Forecast of a deadly showdown

Of late, like the US President, our Prime Minister has also begun to start his working day by posting a provocative Tweet, denigrating his political opponents.

Via a Tweet Thursday morning, he specifically targeted a specific set of politicians, who he believed get too upset when put on the Exit Control List (ECL), due to surfacing of corruption charges against them.

Bilawal Bhutto Zardari, the youthful chairman of Pakistan Peoples Party, was his obvious target and he took no time to responding with an equally taunting Tweet.

Later, he reached the National Assembly sitting as well to dare the prime minister for real time debates on floor of the elected House.

Syed Khurshid Shah, a very experienced parliamentarian from the PPP was totally justified, however, while stressing that the Leader of the House in a parliamentary democracy can’t run the government and manage the political scene by Tweeting only.

The Prime Minister must regularly come to the House to express his thoughts and appear willing to take apt and appropriate responses to them, there and then.

The vigilant politician in Syed Khurshid Shah must have discovered it by now that Imran Khan could no more afford abstaining from assembly proceedings.

By the middle of the next week, for example, the finance minister is scheduled to present a “mini budget.” Prime Minister’s absence on that occasion will certainly convey the message as if he does not “own” the economic initiatives tabled by his finance minister.

Imran-adoring MNAs of the PTI are not sure, however, that numerically formidable opposition in the National Assembly will “behave” when their leader is sitting in the House.

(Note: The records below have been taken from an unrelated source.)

(** A read inside the range: a store error, or the batches from the one that
    holds the offset. *)
Lemma storage_read_spec s topic p o n bss bs off max :
  part_rep s (indexKey topic p) o n bss bs -> in_int 32 max -> o <= off < n ->
  (exists r er, r ∈ cached s (indexKey topic p) /\ osGet (st_store s) (sr_Key r) (sr_Position r) (sr_Length r) = inr er /\
     storage_read topic p off max s = Ret ([], Some er)) \/
  exists b rs' tl, storage_read topic p off max s = Ret (concat (b :: rs'), None) /\
    drop_before off (contents bss bs) = (b :: rs') ++ tl /\
    BaseOffset (headerOf b) <= off < next_of b /\ (rs' = [] \/ zlen (concat (b :: rs')) <= max).
Proof.
  intros [(m & Hu & Hpc & Hps & Hpp) Hd] Hmax Hoff. set (k := indexKey topic p) in *.
  pose proof (uploaded_chained _ _ _ _ _ Hu) as Huc. unfold storage_read. fold k.
  destruct (Z.le_gt_cases m off) as [Hge|Hlt].
  - right. destruct (st_pending s !! k) as [pp|] eqn:Epp; [|subst bs; cbn in Hpc; lia].
    destruct Hpp as (Hne & Hbs & Hbase & Hnext & _). rewrite Hbase. rewrite (proj2 (Z.leb_le _ _) Hge).
    unfold pendingData. rewrite Epp, Hbs.
    destruct (gather_run max bs off m n Hpc ltac:(lia)) as (b & rs' & tl & Hg & Hdb & Hb & Hsz).
    destruct (concat bs) as [|c0 cs] eqn:Ec.
    { exfalso. destruct bs as [|b0 bs]; [done|]. destruct Hpc as [Hat _]. pose proof (batch_wf_pos b0 (ba_wf _ _ Hat)).
      apply (f_equal zlen) in Ec. rewrite concat_cons, zlen_app, zlen_nil in Ec. pose proof (zlen_nonneg (concat bs)). lia. }
    rewrite <- Ec in Hps |- *. exists b, rs', tl. split; [|split; [|by split]].
    + rewrite (sliceBatches_spec off max bs m n) by done. by rewrite Hg.
    + unfold contents. rewrite drop_before_skip; [done|].
      eapply Forall_impl; [by eapply chained_below|]. cbn. lia.
  - assert ((match st_pending s !! k with
             | Some pp => if pp_base pp <=? off then pendingData s k else [] | None => [] end) = []) as ->.
    { destruct (st_pending s !! k) as [pp|]; [|done]. destruct Hpp as (_ & _ & Hb & _). by rewrite (proj2 (Z.leb_gt _ _)) by lia. }
    destruct (refFor_found (st_index s) topic p o m off) as (i & r & Hi & -> & Hr).
    { by eapply uploaded_spans. }
    { lia. }
    destruct (uploaded_lookup _ _ _ _ _ _ _ Hu Hi) as (sbs & pre & post & _ & Hne & Hcat & Hpre & Hsc & Hsz & (a & c & Hv & Hpos & Hlen)).
    destruct (osGet _ _ _ _) as [data|er] eqn:Eg; [right|left; exists r, er; split; [by eapply list_elem_of_lookup_2|done]].
    assert (0 < zlen (concat sbs)) as Hzpos.
    { apply zlen_pos. destruct sbs as [|b0 sbs]; [done|]. destruct Hsc as [Hat _]. pose proof (batch_wf_pos b0 (ba_wf _ _ Hat)).
      intros Hz%(f_equal zlen). rewrite concat_cons, zlen_app, zlen_nil in Hz. pose proof (zlen_nonneg (concat sbs)). lia. }
    pose proof (zlen_nonneg a). pose proof (zlen_nonneg c).
    rewrite (os_get _ _ _ _ _ _ Eg Hv) by (rewrite ?Hpos, ?Hlen, ?zlen_app; lia).
    rewrite Hpos, Hlen, drop_zlen, take_zlen.
    destruct (gather_run max sbs off _ _ Hsc Hr) as (b & rs' & tl & Hg & Hdb & Hb & Hs).
    exists b, rs', (tl ++ post ++ bs). split; [|split; [|by split]].
    + rewrite (sliceBatches_spec off max sbs _ _ Hsc) by done. by rewrite Hg.
    + unfold contents. rewrite Hcat, <- !app_assoc. rewrite drop_before_skip.
      * destruct (drop_before_app off _ _ _ (post ++ bs) Hsc Hr) as (-> & _). rewrite Hdb. by rewrite <- app_assoc.
      * eapply Forall_impl; [by eapply chained_below|]. cbn. lia.
Qed.

(** ** The node *)

(** The partition a write-ahead record belongs to. *)
Definition rkey (r : walRecord) : string := indexKey (wr_Topic r) (wr_Partition r).
Definition recs_for (k : string) (recs : list walRecord) : list walRecord := filter (fun r => rkey r = k) recs.

(** A record the replay accepts. *)
Record replayable (r : walRecord) : Prop := {
  ry_ok : record_ok r;
  ry_wf : batch_wf (wr_Batch r);
  ry_base : wr_BaseOffset r = BaseOffset (headerOf (wr_Batch r));
  ry_next : next_of (wr_Batch r) < 2 ^ 63 }.

(** Every pending batch is in the write-ahead log and nothing else is. *)
Definition walled (s : Storage OS IS) (recs : list walRecord) : Prop :=
  Forall replayable recs /\
  forall k, map wr_Batch (recs_for k recs) = match st_pending s !! k with Some pp => pp_batches pp | None => [] end.

Record node_ok (s : Storage OS IS) : Prop := {
  no_wal : exists pre act, wal_rep (st_wal s) pre act /\ walled s (all_recs (pre ++ [act]));
  no_keys : forall k pp, st_pending s !! k = Some pp -> indexKey (pp_topic pp) (pp_partition pp) = k;
  no_seq : 0 <= st_seq s }.

(** No reference names an object this node is still to write. *)
Definition fresh_keys (s : Storage OS IS) : Prop :=
  forall k r q, r ∈ durable s k \/ r ∈ cached s k -> st_seq s < q < 2 ^ 63 ->
    sr_Key r <> objectKey (sc_NodeID (st_cfg s)) q.

(** The record an append writes. *)
Definition recordOf (l : ObjectLog) (b : list byte) : walRecord :=
  mkWalRecord (ol_topic l) (ol_partition l) (BaseOffset (headerOf b)) b.

Lemma recs_for_snoc k recs r :
  recs_for k (recs ++ [r]) = if decide (rkey r = k) then recs_for k recs ++ [r] else recs_for k recs.
Proof.
  unfold recs_for. rewrite filter_app, filter_cons. destruct (decide (rkey r = k)); [done|]. cbn. by rewrite app_nil_r.
Qed.

(** What buffering does to the pending parts. *)
Lemma buffered_pending rec next (s : Storage OS IS) :
  st_pending (appendBuffered rec next s) = st_pending (appendPendingLocked rec next s) /\
  st_cfg (appendBuffered rec next s) = st_cfg s /\ st_store (appendBuffered rec next s) = st_store s /\
  st_wal (appendBuffered rec next s) = st_wal s /\ st_index (appendBuffered rec next s) = st_index s /\
  st_seq (appendBuffered rec next s) = st_seq s.
Proof. unfold appendBuffered. by destruct (_ && _). Qed.

(** The pending part after a record was buffered. *)
Definition extended (rec : walRecord) (next : Z) (pp : option pendingPart) : pendingPart :=
  match pp with
  | Some pp => mkPending (pp_topic pp) (pp_partition pp) (pp_base pp) next (pp_batches pp ++ [wr_Batch rec])
                 (int64 (pp_bytes pp + zlen (wr_Batch rec)))
  | None => mkPending (wr_Topic rec) (wr_Partition rec) (wr_BaseOffset rec) next [wr_Batch rec] (int64 (0 + zlen (wr_Batch rec)))
  end.

Lemma appendPending_lookup rec next (s : Storage OS IS) :
  st_pending (appendPendingLocked rec next s) = <[rkey rec := extended rec next (st_pending s !! rkey rec)]> (st_pending s).
Proof. unfold appendPendingLocked. cbn. fold (rkey rec). by destruct (st_pending s !! rkey rec). Qed.

Lemma extended_batches rec next pp :
  pp_batches (extended rec next pp) = match pp with Some pp => pp_batches pp | None => [] end ++ [wr_Batch rec].
Proof. by destruct pp. Qed.

Lemma storage_append_ok rec next s :
  replayable rec ->
  exists s', storage_append WOk rec next s = (s', None) /\ (node_ok s -> node_ok s') /\ (fresh_keys s -> fresh_keys s') /\
    view s' = view s /\ st_index s' = st_index s /\
    st_pending s' = <[rkey rec := extended rec next (st_pending s !! rkey rec)]> (st_pending s).
Proof.
  intros Hr. unfold storage_append. destruct (wal_append WOk rec (st_wal s)) as [w' [er|]] eqn:Ha; [done|].
  set (s1 := withWal w' s). eexists. split; [done|].
  destruct (buffered_pending rec next s1) as (Hp & Hcfg & Hst & Hwl & Hix & Hsq). set (s' := appendBuffered rec next s1) in *.
  rewrite appendPending_lookup in Hp. change (st_pending s1) with (st_pending s) in Hp.
  split_and!; [| |unfold view; by rewrite Hst|done|done].
  2: { intros Hfresh k r q. unfold durable, cached. rewrite Hsq, Hcfg, Hix. apply Hfresh. }
  intros [(pre & act & Hw & Hrec & Hall) Hkeys Hseq]. destruct (append_rep _ _ _ rec Hw (ry_ok _ Hr)) as (w1 & Ha1 & Hw').
  rewrite Ha in Ha1. injection Ha1 as <-. split.
  - eexists pre, _. rewrite Hwl. split; [exact Hw'|].
    assert (all_recs (pre ++ [mkSeg (sg_seq act) (sg_recs act ++ [rec]) []]) = all_recs (pre ++ [act]) ++ [rec]) as ->.
    { rewrite !all_recs_app. unfold all_recs. cbn. by rewrite !app_nil_r, app_assoc. }
    split; [apply Forall_app; by split; [|apply Forall_cons]|]. intros k. rewrite recs_for_snoc, Hp.
    destruct (decide (rkey rec = k)) as [<-|Hne].
    + by rewrite lookup_insert_eq, map_app, Hall, extended_batches.
    + by rewrite lookup_insert_ne.
  - intros k pp. rewrite Hp. intros [[<- <-]|[_ Hk]]%lookup_insert_Some; [|by apply Hkeys].
    destruct (st_pending s !! rkey rec) as [pp|] eqn:E; [exact (Hkeys _ _ E)|done].
  - by rewrite Hsq.
Qed.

Clearly with the intent to ensuring clam in the days to come, Asad Qaiser, the speaker, asked for a sudden recess in the middle of ongoing business Thursday and invited the government and the opposition representatives to his chambers.

He returned to the House to dispense with the rest of agenda only after forcefully pleading to both sides that order must be maintained in the House by all means.

He appeared to have achieved some success. For, a compulsive flame-thrower from the ministerial benches, Murad Saeed, sounded surprisingly tamed and polite while responding to potentially explosive points raised by Bilawal Bhutto Zardari through a point of order.

Bilawal Bhutto Zardari acted too wise by not giving much importance to the issue of placing his name on the ECL. Focusing more on a Supreme Court judgment, passed by the former Chief Justice, Saqib Nisar, in his parting moments, he rather hinted at brewing of an ominous crisis.

Taking advantage of the 18th Amendment, devolving more powers to our provinces, the Sindh government had increasingly been trying to take complete control of three iconic hospitals of Karachi, previously run, exclusively, by the federal government.

Bilawal Bhutto Zardari has been keenly supervising improvements in one of these hospitals, exclusively catering to heart patients.

He seriously considers the said hospital, NICVD, as a “poster project”, displaying the Sindh government’s dedication to issues of public health. But the Supreme Court had directed the federal government to take full charge of it.

The PPP Chairman sounded passionately attached to this hospital and with a deep sense of wounded pride spoke for keeping it under the control of provincial government.

Doing so, he also recalled that the Sindh government had been spending Rs14 billion a year to maintain and develop the said hospital. He would resist its return to the control of federal government by all possible means.

If you think deep, the brewing controversy is not as simple as it might appear to be. At stake, in effect, is the fate of the 18th Constitutional Amendment, passed by consensus in a parliament that worked from 2008 to 2013.

This amendment had devolved power to provinces in a substantive manner. Issues related to public health and education, were virtually passed on to provincial domain.

A powerful lobby of local and donors’ driven oligarchs does not feel comfortable with this devolution. It strongly believes that provincial administrative structures were not competent and trained enough to dealing with complicated issues like public health and education.

The “corrupt politicians” habitually abuse the inherent incompetence “to plunder” funds allocated to these sectors.

The PPP has been crying wolf for many months on this issue. It rather insists, too vehemently, that non-stop din in media, projecting selective leaks from a JIT-prepared report on sensationally scandalous “fake accounts,” is actually aimed at demolishing the 18th Amendment by building a strong moral case against it.

By passionately pleading for retaining the control of an iconic hospital, catering to heart patients, Bilawal Bhutto Zardari had tried to hype a counter spin to protect the 18th Amendment on emotional grounds.

No wonder, even a diehard PTI hawk, Murad Saeed, had to adopt a defensive position.

You can’t suspect the claim of Saeed that the federal government had no intention to take control of projects, the Sindh government considered too close to its heart.

But the Supreme Court had its own ideas and the federal or the provincial governments must execute its order.

While leaving the office, Justice (now retired) Saqib Nisar had surely thrown a ticking bomb that might lead to a deadly showdown between the federal and the Sindh governments in the coming weeks.

Seriously wonder what else is there from his legacy that he kept building with self-righteous zeal of a wannabe Messiah.